Author at Final Refuge http://homepages.ihug.com.au/~taleya.

911 (Sentinel)

Reviewed by Kathryn A on 30th July 2000 (16)
Tags: Short Story

The log of a 911 call. Very good. Blair to a T. We just love our Blair. And the last bit is Simon to a T. Gotta smile at the last line.

Bereft (Doctor Who)

Reviewed by Kathryn A on 30th March 2008 (20)
Tags: Short Story

Summary:What would happen if the TARDIS actually HAD been destroyed during the Big Finish Audio Singularity?

This is sad, heartbreaking, moving... with a sliver of hope. Just enough to keep Turlough and the Doctor going, enduring in this bleakness; the bleakness of a Russian winter, the bleakness in the Doctor's mind of the loss of the TARDIS and the communion he had with it.

The Dark Path (Sentinel)

Reviewed by Kathryn A on 13th March 2002 (2)
Tags: Short Story

This story follows on from the end of the episode "Dead Drop". Well, it may follow on, but I don't follow it. It didn't make sense to me. It started out promisingly, with the emotional aftermath of the episode, and I thought it would be a nice insightful emotional resolution story. Then it turned into something completely different! I can't see where one follows on from the other, except possibly the implication that Jim threatening to drop Rachins at the end of the episode is explained by the Evil Presence. But as it was, the spirit plane stuff just felt cliched to me, and lacked subtlety. There's more to a choice between good and evil than a fancy setting and rotting corpses. This story really did not work for me.

Desperate Measures (Doctor Who)

Reviewed by Kathryn A on 30th March 2008 (21)
Tags: Short Story

Summary:Set after Enlightenment, Turlough takes a final, desperate action to claw his way to freedom.

This story is painted with emotions, gestures, actions, expressions; oh yes, there is dialogue, but very little is needed. Masks fall, and then rise again. Intense, well written, plausible missing scene.

Fallout (Sentinel)

Reviewed by Kathryn A on 28th November 2000 (1)

This story is an angst-fest, with spooky mystical stuff. There are a few stale phrases -- I noticed two instances of "burly Captain(s)" within the space of a few paragraphs, and while I might describe Joel as burly, I don't really think of Simon that way. The characterisation is a touch more fanon than canon.

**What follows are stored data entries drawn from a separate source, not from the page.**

(* ===== verification/StoreProofs.v ===== *)
(** * What the store guarantees

    Safety over every interleaving of the steps of [StoreSteps], and the
    functional behaviour of put, get and removal. *)

From S2P Require Import Prelude Strings Codec Format StorePolicy StoreIndex StoreIndexProofs Store.
From S2P Require Import StoreSteps.
#[local] Open Scope string_scope.
#[local] Open Scope Z_scope.

#[local] Set Default Proof Using "Type".

Section Safety.
Context (blake3_hex : string -> string) `{!JsonCodec EntryMeta} `{ArtifactPolicy}.
Context (cfg : Config).

Lemma inv_row_files st key row :
  store_inv st -> entries (db st) !! key = Some row ->
  exists meta, stored_meta st key = Some meta /\
    forall f, f ∈ files meta -> is_Some (blob_files st !! hash f) /\
      exists b, blobs (db st) !! hash f = Some b /\
        count (hash f) (map hash (files meta)) <= br_refcount b.
Proof.
  intros [[Hp Hc] Hm Hme Hb Hco] Hrow. destruct (Hme key row Hrow) as (meta & Hs & Hrefs).
  exists meta. split; [done|]. intros f Hf. specialize (Hc (hash f)).
  assert (0 < count (hash f) (map hash (files meta))) as Hpos.
  { apply count_pos, list_elem_of_fmap. eauto. }
  pose proof (refs_of_le_total _ key (hash f) Hp) as Hle. rewrite Hrefs in Hle.
  destruct (blobs (db st) !! hash f) as [b|] eqn:Eb; [|lia].
  split; [apply Hb; eauto|]. exists b. split; [done|]. lia.
Qed.


(** ** Content *)

Lemma addressed_insert bf h bytes :
  addressed blake3_hex bf -> blake3_hex bytes = h -> addressed blake3_hex (<[h := bytes]> bf).
Proof. intros Ha Hh k b [[<- <-]|[_ Hb]]%lookup_insert_Some; [done|by apply Ha]. Qed.
Lemma addressed_sub bf bf' : addressed blake3_hex bf -> bf' ⊆ bf -> addressed blake3_hex bf'.
Proof. intros Ha Hs h b Hb. apply Ha. by eapply lookup_weaken. Qed.

(** Runs in which no put found that a source had changed under it. *)
Definition sources_stable (r : result StoreError unit) : Prop :=
  forall n, r <> Err (DigestChanged n).

Lemma register_addressed src l d bf bf' r :
  register_files blake3_hex src l d bf = (bf', r) ->
  (forall n, r <> Err (DigestChanged n)) -> addressed blake3_hex bf -> addressed blake3_hex bf'.
Proof.
  revert d bf. induction l as [|[f path] l IH]; intros d bf; cbn [register_files].
  { by intros [= <- _]. }
  unfold rematerialize_and_verify. destruct (bf !! hash f) eqn:Eb; [apply IH|].
  destruct (src path) as [[bytes ex]|]; [|by intros [= <- _]].
  unfold ensure. destruct (String.eqb_spec (blake3_hex bytes) (hash f)) as [Eh|_].
  - intros Hr Hn Ha. eapply IH; eauto using addressed_insert.
  - intros [= _ <-] Hn. by destruct (Hn (name f)).
Qed.
Lemma put_commit_addressed src now st st' args fs total r :
  put_commit blake3_hex cfg src now st args fs total = (st', r) -> sources_stable r ->
  addressed blake3_hex (blob_files st) -> addressed blake3_hex (blob_files st').
Proof.
  unfold put_commit. destruct (register_files _ _ _ _ _) as [bf [d|e]] eqn:Hreg;
    intros [= <- <-] Hs Ha; eapply register_addressed; eauto.
  intros n [= ->]. by apply (Hs n).
Qed.

Lemma move_addressed key fs st st' r :
  verified_artifacts blake3_hex key fs (entry_files st) -> move_verified_blobs key fs st = (st', r) ->
  addressed blake3_hex (blob_files st) -> addressed blake3_hex (blob_files st').
Proof.
  revert st. induction fs as [|f fs IH]; intros st Hv; cbn [move_verified_blobs].
  { by intros [= <- _]. }
  assert (verified_artifacts blake3_hex key fs (entry_files st)) as Hv'.
  { intros g b Hg. apply Hv. by right. }
  unfold move_verified_blob. destruct (blob_files st !! hash f) eqn:Eb; [by apply IH|].
  destruct (entry_files st !! _) as [bytes|] eqn:Ea; [|by intros [= <- _]].
  intros Hr Ha. apply IH in Hr; [done| |].
  - intros g b Hg. cbn. intros [_ Hl]%lookup_delete_Some. by apply Hv'.
  - cbn. apply addressed_insert; [done|]. apply (Hv f); [by left|done].
Qed.
Lemma import_commit_addressed now st st' key meta r :
  verified_artifacts blake3_hex key (files meta) (entry_files st) ->
  import_commit blake3_hex now st key meta = (st', r) ->
  addressed blake3_hex (blob_files st) -> addressed blake3_hex (blob_files st').
Proof.
  intros Hv. unfold import_commit.
  destruct (move_verified_blobs _ _ _) as [st1 [[]|e]] eqn:Hm; intros [= <- _];
    cbn; eauto using move_addressed.
Qed.

(** Moving blobs only takes files away, so what is vouched for stays so. *)
Lemma move_entry_files key fs st st' r :
  move_verified_blobs key fs st = (st', r) -> entry_files st' ⊆ entry_files st.
Proof.
  revert st. induction fs as [|f fs IH]; intros st; cbn [move_verified_blobs]; [by intros [= <- _]|].
  unfold move_verified_blob. destruct (blob_files st !! hash f); [apply IH|].
  destruct (entry_files st !! _); [|by intros [= <- _]]. intros Hr%IH. etrans; [exact Hr|]. apply delete_subseteq.
Qed.
Lemma import_entry_addressed now st st' e r :
  vouched blake3_hex st e -> import_verified_entry blake3_hex now st e = (st', r) ->
  addressed blake3_hex (blob_files st) ->
  addressed blake3_hex (blob_files st') /\ entry_files st' ⊆ entry_files st.
Proof.
  intros [_ Hv]. unfold import_verified_entry.
  destruct (move_verified_blobs _ _ _) as [st1 r1] eqn:Hm. intros Hr Ha.
  pose proof (move_entry_files _ _ _ _ _ Hm) as Hsub.
  assert (addressed blake3_hex (blob_files st1)) as Ha1 by (eapply move_addressed; [|exact Hm|]; done).
  destruct r1 as [[]|]; [|by simplify_eq]. by case_match; simplify_eq.
Qed.
Lemma import_batch_addressed now es st st' r :
  Forall (vouched blake3_hex st) es -> import_batch blake3_hex now st es = (st', r) ->
  addressed blake3_hex (blob_files st) -> addressed blake3_hex (blob_files st').
Proof.
  intros Hv. unfold import_batch. destruct (import_verified_entries _ _ _ _ _) as [st1 r1] eqn:E1.
  assert (addressed blake3_hex (blob_files st) -> addressed blake3_hex (blob_files st1)) as Hgo;
    [|by destruct r1; intros [= <- _]].
  revert st E1 Hv. generalize 0 as n. induction es as [|e es IH]; intros n st; cbn [import_verified_entries].
  { by intros [= <- _]. }
  destruct (import_verified_entry _ _ _ _) as [st2 r2] eqn:E2. intros Hr [He Hes]%Forall_cons Ha.
  destruct (import_entry_addressed _ _ _ _ _ He E2 Ha) as [Ha2 Hsub].
  destruct r2; [|by simplify_eq]. eapply IH; [exact Hr| |done].
  eapply Forall_impl; [exact Hes|]. intros x [Hn Hx]. split; [done|]. intros f b Hf Hl.
  apply (Hx f b Hf). by eapply lookup_weaken.
Qed.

The story picks up in the second half, becoming more interesting to me as Jim has to face the strangeness of a fractured reality, and making me cheer as he doesn't play by the rules, and giving us some cool character moments at the end.
    Jim sank down onto the couch, cradling his head in his hands. He had no idea. This wasn't his realm, this was Blair's. Give him something tangible, something he could fight with his fists, not words. Blair was the academic, the wizard who built towers of elegant phrases, not him. Blair was the one who opened his mind, seeing things that no one thought of noticing. Blair was the Shaman, the Guide.
    The soul.
    But Blair wasn't there.

All in all, reasonably good. Though I was actually expecting the end to be somewhat chilling, but the author didn't do what I expected.